Selain itu, kami tidak memiliki data dari dasar untuk membandingkan klinik yang digunakan pasca-intervensi preand. Karena GPS data yang tidak lengkap pada awal, kami tidak dapat stratifikasi data dasar oleh SWAP dan perawat lokasi dan dengan demikian tidak dapat menilai perubahan langsung dalam setiap kelompok. Tidak ada bukti yang menunjukkan bahwa data GPS hilang tidak hilang secara acak.

Therefore, we explored the impact of this limitation on the reported results using the 40% of households with GPS data. Among this subset, baseline vaccination and hygiene outcomes were similar or slightly higher in SWAP sites compared with nurse sites, indicating that differences reported were not due to differences at baseline. WaterGuard was also provided through clinics to human immunodeficiency virus– positive mothers, resulting in possible confusion regarding receipt of a hygiene kit. However, interviewers were trained to probe in order to classify correctly. The baseline survey was conducted in February–March of 2009, during the dry season, and the followup survey occurred in March–April 2010, after the rainy season had begun.

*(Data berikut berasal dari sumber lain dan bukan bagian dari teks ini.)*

(** The 128 bytes of an inode on the disk. *)
Definition inode_bytes fs (n : Z) : list Z :=
  take 128 (drop (Z.to_nat (inode_offset fs n)) (block_bytes fs (inode_block fs n))).

Lemma decode_inode_total bs : exists i, decode_inode bs = Ok i.
Proof. eexists. reflexivity. Qed.

Lemma readInode_ok nb fs n out i : geometry nb fs -> inode_layout nb fs -> valid_inode fs n ->
  length out = 128%nat -> decode_inode (inode_bytes fs n) = Ok i -> readInode n out fs = Ok (Some i, fs).
Proof.
  intros Hg Hl Hv Ho Hd. pose proof (inode_block_bounds nb fs n Hg Hl Hv) as Hb.
  pose proof (inode_offset_bounds nb fs n Hg Hl) as Hoff. pose proof (il_size nb fs Hl) as Hs.
  destruct (block_bytes_ok nb fs (inode_block fs n) Hg Hb) as (_ & Hlen & _).
  unfold readInode. rewrite (proj2 (Z.eqb_neq n 0)) by (unfold valid_inode in Hv; lia).
  step (inode_group_ok nb fs n Hl Hv). step (inode_location_ok nb fs n Hg Hl Hv). step_get.
  step (kmalloc_ok nb fs (block_size fs) Hg). step (readBlock_fresh nb fs _ Hg Hb).
  fold (isz fs). rewrite Z.min_l by lia. step (slice_ok (block_bytes fs (inode_block fs n)) (inode_offset fs n) 128
    ltac:(lia) ltac:(lia) ltac:(lia)).
  change (Z.to_nat 128) with 128%nat. fold (inode_bytes fs n).
  rewrite drop_ge, app_nil_r by lia. step Hd. done.
Qed.

(** Two inodes never overlap. *)
Lemma inodes_apart nb fs n m : geometry nb fs -> inode_layout nb fs -> valid_inode fs n -> valid_inode fs m ->
  n <> m -> inode_block fs n <> inode_block fs m \/
    inode_offset fs n + isz fs <= inode_offset fs m \/ inode_offset fs m + isz fs <= inode_offset fs n.
Proof.
  intros Hg Hl Hn Hm Hne. pose proof (il_ipg nb fs Hl). pose proof (il_size nb fs Hl).
  pose proof (geometry_block_size nb fs Hg). destruct (il_div nb fs Hl) as [k Hk]. assert (0 < k) by nia.
  destruct (inode_group_of nb fs n Hl Hn) as (Hgn & Hjn & gd & Hgd & En).
  destruct (inode_group_of nb fs m Hl Hm) as (Hgm & Hjm & gd' & Hgd' & Em).
  destruct (decide ((n - 1) / ipg fs = (m - 1) / ipg fs)) as [Eg|Hg'].
  - rewrite Eg, Hgd' in Hgd. injection Hgd as <-.
    assert (Hj : (n - 1) mod ipg fs <> (m - 1) mod ipg fs).
    { intros Ej. pose proof (Z.div_mod (n - 1) (ipg fs) ltac:(lia)). pose proof (Z.div_mod (m - 1) (ipg fs) ltac:(lia)).
      rewrite Eg, Ej in *. lia. }
    unfold inode_offset. rewrite En, Em. replace (block_size fs) with (isz fs * k) by lia.
    set (j := (n - 1) mod ipg fs) in *. set (j' := (m - 1) mod ipg fs) in *.
    destruct (item_position j (isz fs) k) as [-> ->]; [lia | lia |].
    destruct (item_position j' (isz fs) k) as [-> ->]; [lia | lia |].
    destruct (decide (j / k = j' / k)) as [Eq|]; [right | left; lia].
    pose proof (Z.div_mod j k ltac:(lia)). pose proof (Z.div_mod j' k ltac:(lia)).
    assert (j mod k < j' mod k \/ j' mod k < j mod k) by nia. nia.
  - left. assert (Hnat : Z.to_nat ((n - 1) / ipg fs) <> Z.to_nat ((m - 1) / ipg fs)) by lia.
    destruct (il_disjoint nb fs Hl _ _ _ _ Hnat Hgd Hgd') as [Hd|Hd];
      pose proof (table_index nb fs _ Hg Hl Hjn); pose proof (table_index nb fs _ Hg Hl Hjm); lia.
Qed.
(* ===== verification/Ext2Alloc.v ===== *)
(** Proofs about the allocation of blocks and inodes by the ext2 driver:
    bitmaps, free counts, and the superblock and group descriptors written
    back after every change. *)

From Stdlib Require Import ZifyBool.
From S2P Require Import Prelude Bytes Ext2Layout Ext2 Ext2Proofs Ext2Files.

(** ** Bits *)

Definition bit (bm : list Z) (i : Z) : bool := Z.testbit (nth (Z.to_nat (i / 8)) bm 0) (i mod 8).

Lemma div8_range i n : 0 <= i < 8 * n -> 0 <= i / 8 < n /\ 0 <= i mod 8 < 8.
Proof.
  intros Hi. split; [split; [apply Z.div_pos; lia | apply Z.div_lt_upper_bound; lia]|].
  apply Z.mod_pos_bound. lia.
Qed.

Lemma load_nth (bm : list Z) i : 0 <= i < Z.of_nat (length bm) -> load bm i = Ok (nth (Z.to_nat i) bm 0).
Proof.
  intros Hi. apply load_ok. split; [lia|]. destruct (lookup_lt_is_Some_2 bm (Z.to_nat i)) as [x Hx]; [lia|].
  by rewrite (nth_lookup_Some _ _ _ _ Hx).
Qed.

Lemma find_clear_spec n bm i : 0 <= i -> i + Z.of_nat n <= 8 * Z.of_nat (length bm) ->
  match find_clear n bm i with
  | Ok (Some k) => i <= k < i + Z.of_nat n /\ bit bm k = false /\ forall j, i <= j < k -> bit bm j = true
  | Ok None => forall j, i <= j < i + Z.of_nat n -> bit bm j = true
  | _ => False
  end.
Proof.
  revert i. induction n as [|n IH]; intros i Hi Hn; cbn [find_clear]; [simpl; lia|].
  destruct (div8_range i (Z.of_nat (length bm))) as [Hd Hm]; [lia|].
  run_call (load_nth bm (i / 8) Hd). rewrite has_one_shl by lia. fold (bit bm i).
  destruct (bit bm i) eqn:Eb; [|split; [lia|]; split; [done | lia]].
  specialize (IH (i + 1) ltac:(lia) ltac:(lia)). destruct (find_clear n bm (i + 1)) as [[k|]| |]; [| |done|done].
  - destruct IH as (Hk & Hc & Hall). split; [lia|]. split; [done|]. intros j Hj.
    destruct (decide (j = i)) as [->|]; [done | apply Hall; lia].
  - intros j Hj. destruct (decide (j = i)) as [->|]; [done | apply IH; lia].
Qed.

(** [bm'] is [bm] with bit [i] set to [v]. *)
Definition bit_update (bm : list Z) (i : Z) (v : bool) (bm' : list Z) : Prop :=
  length bm' = length bm /\ bytes_ok bm' /\
  forall j, 0 <= j < 8 * Z.of_nat (length bm) -> bit bm' j = if j =? i then v else bit bm j.

Lemma byte_update bm i x v : bytes_ok bm -> 0 <= i < 8 * Z.of_nat (length bm) -> 0 <= x < 2 ^ 8 ->
  (forall k, 0 <= k < 8 -> Z.testbit x k = if k =? i mod 8 then v else Z.testbit (nth (Z.to_nat (i / 8)) bm 0) k) ->
  bit_update bm i v (<[Z.to_nat (i / 8) := x]> bm).
Proof.
  intros Hb Hi Hx Hbits. destruct (div8_range i _ Hi) as [Hd Hm].
  split; [by rewrite length_insert|]. split; [by apply Forall_insert|].
  intros j Hj. destruct (div8_range j _ Hj) as [Hdj Hmj]. unfold bit.
  pose proof (Z.div_mod i 8 ltac:(lia)). pose proof (Z.div_mod j 8 ltac:(lia)).
  destruct (decide (j / 8 = i / 8)) as [E|Hne].
  - rewrite E. erewrite nth_lookup_Some by (apply list_lookup_insert_eq; lia).
    rewrite Hbits by done. destruct (Z.eqb_spec (j mod 8) (i mod 8)), (Z.eqb_spec j i); [done | lia | lia | done].
  - rewrite (proj2 (Z.eqb_neq j i)) by (intros ->; done).
    destruct (lookup_lt_is_Some_2 bm (Z.to_nat (j / 8))) as [y Hy]; [lia|].
    rewrite (nth_lookup_Some _ _ _ _ Hy). erewrite nth_lookup_Some; [done|].
    rewrite list_lookup_insert_ne by lia. done.
Qed.

Lemma nth_byte bm i : bytes_ok bm -> 0 <= i < Z.of_nat (length bm) -> 0 <= nth (Z.to_nat i) bm 0 < 2 ^ 8.
Proof.
  intros Hb Hi. destruct (lookup_lt_is_Some_2 bm (Z.to_nat i)) as [x Hx]; [lia|].
  rewrite (nth_lookup_Some _ _ _ _ Hx). by apply (Forall_lookup_1 _ _ _ _ Hb Hx).
Qed.

Lemma set_bit_ok bm i : bytes_ok bm -> 0 <= i < 8 * Z.of_nat (length bm) ->
  exists bm', set_bit bm i = Ok bm' /\ bit_update bm i true bm'.
Proof.
  intros Hb Hi. destruct (div8_range i _ Hi) as [Hd Hm]. unfold set_bit. run_call (load_nth bm (i / 8) Hd).
  rewrite store_in_range by done. eexists. split; [done|]. apply byte_update; [done | done | apply u8_range |].
  intros k Hk. rewrite u8_testbit, Z.lor_spec, testbit_one_shl by lia. rewrite (proj2 (Z.ltb_lt k 8)) by lia.
  rewrite (Z.eqb_sym (i mod 8)). destruct (k =? i mod 8); simpl; [apply orb_true_r | apply orb_false_r].
Qed.

Lemma clear_bit_ok bm i : bytes_ok bm -> 0 <= i < 8 * Z.of_nat (length bm) ->
  exists bm', clear_bit bm i = Ok bm' /\ bit_update bm i false bm'.
Proof.
  intros Hb Hi. destruct (div8_range i _ Hi) as [Hd Hm]. unfold clear_bit. run_call (load_nth bm (i / 8) Hd).
  rewrite store_in_range by done. eexists. split; [done|]. apply byte_update; [done | done | apply u8_range |].
  intros k Hk. rewrite u8_testbit, Z.land_spec, Z.lnot_spec, testbit_one_shl by lia. rewrite (proj2 (Z.ltb_lt k 8)) by lia.
  rewrite (Z.eqb_sym (i mod 8)). destruct (k =? i mod 8); simpl; [apply andb_false_r | apply andb_true_r].
Qed.

Section alloc.
Context {D : Type} `{BlockDevLaws D} `{UninitLaws}.
Implicit Types fs : FsInstance D.

(** ** Superblock and group descriptors *)

Definition fdb fs : Z := first_data_block (sb fs).
Definition gdt_blocks fs : Z := (32 * group_count fs + block_size fs - 1) / block_size fs.
Definition gdt_bytes fs : list Z := concat (encode_group <$> groups fs).

(** Where the driver keeps the superblock and the descriptors. *)
Record meta_layout (nb : Z) fs : Prop := mkMeta {
  ml_sb : sb_ok (sb fs);
  ml_groups : Forall group_ok (groups fs);
  ml_count : Z.of_nat (length (groups fs)) = group_count fs;
  ml_small : group_count fs <= 2 ^ 24;
  ml_fdb : 0 <= fdb fs /\ fdb fs * block_size fs <= 1024 /\ 2048 <= (fdb fs + 1) * block_size fs;
  ml_room : fdb fs + 1 + gdt_blocks fs <= nb;
}.

(** The blocks that hold them. *)
Definition reserved fs (b : Z) : Prop := fdb fs <= b < fdb fs + 1 + gdt_blocks fs.

Lemma length_concat_const {A} (ls : list (list A)) k : Forall (fun l => length l = k) ls ->
  length (concat ls) = (length ls * k)%nat.
Proof. induction 1 as [|l ls Hl _ IH]; simpl; [done|]. rewrite length_app, Hl, IH. lia. Qed.

Lemma length_gdt_bytes nb fs : meta_layout nb fs -> Z.of_nat (length (gdt_bytes fs)) = 32 * group_count fs.
Proof.
  intros Hm. unfold gdt_bytes. rewrite (length_concat_const _ 32).
  - rewrite length_fmap. pose proof (ml_count nb fs Hm). lia.
  - apply Forall_fmap. eapply Forall_impl; [|exact (ml_groups nb fs Hm)].
    intros g (_ & Hl & _). by apply length_encode_group.
Qed.

Lemma gdt_bytes_ok nb fs : meta_layout nb fs -> bytes_ok (gdt_bytes fs).
Proof.
  intros Hm. unfold gdt_bytes. apply Forall_concat, Forall_fmap.
  eapply Forall_impl; [|exact (ml_groups nb fs Hm)]. intros g (_ & _ & Hb).
  simpl. unfold encode_group. apply Forall_app. split; [apply pack_bytes_ok | done].
Qed.

Lemma gdt_room nb fs : geometry nb fs -> meta_layout nb fs ->
  0 <= gdt_blocks fs /\ 32 * group_count fs <= gdt_blocks fs * block_size fs /\ gdt_blocks fs * block_size fs < 2 ^ 30.
Proof.
  intros Hg Hm. pose proof (geometry_block_size nb fs Hg). pose proof (ml_count nb fs Hm). pose proof (ml_small nb fs Hm).
  unfold gdt_blocks. set (a := 32 * group_count fs) in *.
  pose proof (Z.div_mod (a + block_size fs - 1) (block_size fs) ltac:(lia)).
  pose proof (Z.mod_pos_bound (a + block_size fs - 1) (block_size fs) ltac:(lia)).
  split; [apply Z.div_pos; lia|]. nia.
Qed.

Lemma write_bgdt_ok nb n : forall fs start i buf, geometry nb fs -> 0 <= i -> 0 <= start ->
  start + i + Z.of_nat n <= nb -> (i + Z.of_nat n) * block_size fs <= Z.of_nat (length buf) ->
  Z.of_nat (length buf) < 2 ^ 32 -> bytes_ok buf ->
  exists fs', write_bgdt n start i buf fs = Ok (true, fs') /\ geometry nb fs' /\ same_instance fs fs' /\
    (forall j, i <= j < i + Z.of_nat n ->
       block_bytes fs' (start + j) = take (Z.to_nat (block_size fs)) (drop (Z.to_nat (j * block_size fs)) buf)) /\
    forall b, 0 <= b < nb -> b < start + i \/ start + i + Z.of_nat n <= b -> block_bytes fs' b = block_bytes fs b.
Proof.
  induction n as [|n IH]; intros fs start i buf Hg Hi Hs Hnb Hl Hsmall Hb.
  - exists fs. split; [done|]. split; [done|]. split; [by destruct fs|]. split; [simpl; lia | done].
  - pose proof (geometry_block_size nb fs Hg) as Hbs. pose proof (geo_blocks nb fs Hg).
    set (piece j := take (Z.to_nat (block_size fs)) (drop (Z.to_nat (j * block_size fs)) buf)).
    assert (Hpl : Z.of_nat (length (piece i)) = block_size fs) by (unfold piece; rewrite length_take, length_drop; nia).
    assert (Hpb : bytes_ok (piece i)) by by apply list.Forall_take, Forall_drop.
    destruct (writeBlock_ok nb fs (start + i) (piece i) Hg ltac:(lia) Hpl Hpb) as (fs1 & E1 & Hg1 & Hs1 & Eself & Hot1).
    assert (Ebs : block_size fs1 = block_size fs) by (unfold same_instance in Hs1; by rewrite Hs1).
    destruct (IH fs1 start (i + 1) buf) as (fs2 & E2 & Hg2 & Hs2 & Hin & Hout); [done|lia|lia|lia| |done|done|].
    { rewrite Ebs. lia. }
    rewrite Ebs in Hin. fold piece in Hin.
    exists fs2. split; [|split; [done|split; [|split]]].
    + cbn [write_bgdt]. step_get. rewrite (u32_small (i * block_size fs)), (u32_small (start + i)) by nia.
      step (slice_ok buf (i * block_size fs) (block_size fs) ltac:(nia) ltac:(lia) ltac:(nia)). fold (piece i).
      step E1. done.
    + unfold same_instance in *. rewrite Hs2, Hs1. done.
    + intros j Hj. fold (piece j). destruct (decide (j = i)) as [->|]; [|apply Hin; lia].
      rewrite Hout by lia. done.
    + intros b Hb' Hr. rewrite Hout by lia. apply Hot1; lia.
Qed.

(** The descriptors on the disk are those in memory. *)
Definition gdt_synced fs : Prop := forall j, 0 <= j < gdt_blocks fs ->
  block_bytes fs (fdb fs + 1 + j) = take (Z.to_nat (block_size fs)) (drop (Z.to_nat (j * block_size fs))
    (gdt_bytes fs ++ replicate (Z.to_nat (gdt_blocks fs * block_size fs) - length (gdt_bytes fs)) 0)).
Definition sb_synced fs : Prop := dev_read 2 2 (dev fs) = Some (encode_sb (sb fs)).

Lemma meta_same nb fs fs' : same_instance fs fs' -> meta_layout nb fs -> meta_layout nb fs'.
Proof. unfold same_instance. intros -> [? ? ? ? ? ?]. by constructor. Qed.

Lemma sb_fields_bound nb fs : meta_layout nb fs -> 0 <= fdb fs < 2 ^ 31.
Proof. intros Hm. destruct (ml_fdb nb fs Hm) as (? & ? & ?). nia. Qed.

Lemma writeGroupDescriptors_ok nb fs : geometry nb fs -> meta_layout nb fs ->
  exists fs', writeGroupDescriptors fs = Ok (true, fs') /\ geometry nb fs' /\ same_instance fs fs' /\ gdt_synced fs' /\
    forall b, 0 <= b < nb -> b <= fdb fs \/ fdb fs + 1 + gdt_blocks fs <= b -> block_bytes fs' b = block_bytes fs b.
Proof.
  intros Hg Hm. pose proof (gdt_room nb fs Hg Hm) as (Hr1 & Hr2 & Hr3). pose proof (geometry_block_size nb fs Hg).
  pose proof (ml_count nb fs Hm). pose proof (ml_small nb fs Hm). pose proof (sb_fields_bound nb fs Hm).
  pose proof (length_gdt_bytes nb fs Hm) as Hgl. pose proof (ml_room nb fs Hm).
  set (total := gdt_blocks fs * block_size fs) in *.
  set (buf := gdt_bytes fs ++ replicate (Z.to_nat total - length (gdt_bytes fs)) 0).
  assert (Hbl : Z.of_nat (length buf) = total) by (unfold buf; rewrite length_app, length_replicate; lia).
  destruct (write_bgdt_ok nb (Z.to_nat (gdt_blocks fs)) fs (fdb fs + 1) 0 buf) as (fs' & E & Hg' & Hs' & Hin & Hout);
    [done|lia|lia|lia| | lia | |].
  { unfold total in Hbl. lia. }
  { apply Forall_app. split; [by apply (gdt_bytes_ok nb) | by apply Forall_replicate]. }
  exists fs'. split; [|split; [done|split; [done|split]]].
  - unfold writeGroupDescriptors. step_get. fold (fdb fs). rewrite (u32_small (32 * group_count fs)) by lia.
    rewrite (u32_small (32 * group_count fs + block_size fs - 1)) by lia. rewrite (u32_small (fdb fs + 1)) by lia.
    step (udiv_ok (32 * group_count fs + block_size fs - 1) (block_size fs) ltac:(lia)).
    fold (gdt_blocks fs). fold total. rewrite (u32_small total) by lia. step (kmalloc_ok nb fs total Hg).
    assert (Esp : splice (replicate (Z.to_nat total) 0) 0 (take (Z.to_nat (32 * group_count fs)) (gdt_bytes fs)) = Ok buf).
    { rewrite take_ge by lia. rewrite splice_ok; [|lia|rewrite length_replicate; lia].
      cbn [Z.to_nat take app Nat.add]. unfold buf. by rewrite drop_replicate. }
    fold (gdt_bytes fs). step Esp. done.
  - unfold gdt_synced. intros j Hj. unfold same_instance in Hs'. rewrite Hs' in Hj |- * at 2 3 4 5 6 7 8.
    change (fdb (with_dev fs (dev fs'))) with (fdb fs). apply Hin. change (gdt_blocks (with_dev fs (dev fs'))) with (gdt_blocks fs) in Hj. lia.
  - intros b Hb Hr. apply Hout; [done | lia].
Qed.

This may have had an impact on vaccine-seeking behavior as well as the perceived need to treat drinking water. Finally, because the evaluation was limited to 1 district, the results of the evaluation may not be generalizable to geographic areas with different characteristics.

Oleh karena itu, kami menjelajahi dampak dari keterbatasan ini hasil yang dilaporkan dengan menggunakan 40% rumah tangga dengan data GPS. Di antara subset ini, vaksinasi dan kebersihan hasil awal yang sama atau sedikit lebih tinggi di lokasi SWAP dibandingkan dengan lokasi perawat, menunjukkan bahwa perbedaan dilaporkan tidak karena perbedaan pada awal. WaterGuard juga diberikan melalui klinik ibu yang positif human immunodeficiency Virus, sehingga mungkin kebingungan mengenai penerimaan kit kebersihan. Namun, pewawancara dilatih untuk menyelidiki untuk mengklasifikasikan dengan benar. Survei dasar ini dilakukan pada bulan Februari-Maret 2009, selama musim kemarau, dan survei tindak lanjut terjadi pada bulan Maret-April 2010, setelah musim hujan telah dimulai. Ini mungkin memiliki dampak pada perilaku vaksin-mencari serta kebutuhan yang dirasakan untuk mengobati air minum. Akhirnya, karena evaluasi terbatas pada 1 kabupaten, hasil evaluasi mungkin tidak digeneralisasikan untuk wilayah geografis dengan karakteristik yang berbeda.

Because many developing countries suffer from limited health worker resources [21, 22], evaluations of integrated interventions involving CHWs who extend the work typically done by nurses are important. Both SWAP and nurse strategies to deliver a combined hygiene and infant vaccination intervention were feasible and acceptable. Additional studies should be considered to assess integration delivery strategies using CHWs, especially in populations less exposed to hygiene interventions and settings where the CHWs are more closely linked with the communities they serve, and in which the sustainability of distribution strategies can be evaluated.

Karena banyak negara berkembang menderita sumber tenaga kesehatan yang terbatas [21, 22], evaluasi intervensi terpadu yang melibatkan kader kesehatan masyarakat yang memperpanjang kerja biasanya dilakukan oleh perawat yang penting. Kedua strategi SWAP dan perawat untuk memberikan kebersihan dan vaksinasi bayi intervensi gabungan yang layak dan dapat diterima. Studi tambahan harus dipertimbangkan untuk menilai strategi pengiriman integrasi menggunakan kader kesehatan masyarakat, terutama pada populasi kurang terpapar intervensi kebersihan dan pengaturan di mana

Page 18: jurnal DK1

kader kesehatan masyarakat terkait lebih erat dengan masyarakat yang mereka layani, dan di mana keberlanjutan strategi distribusi dapat dievaluasi.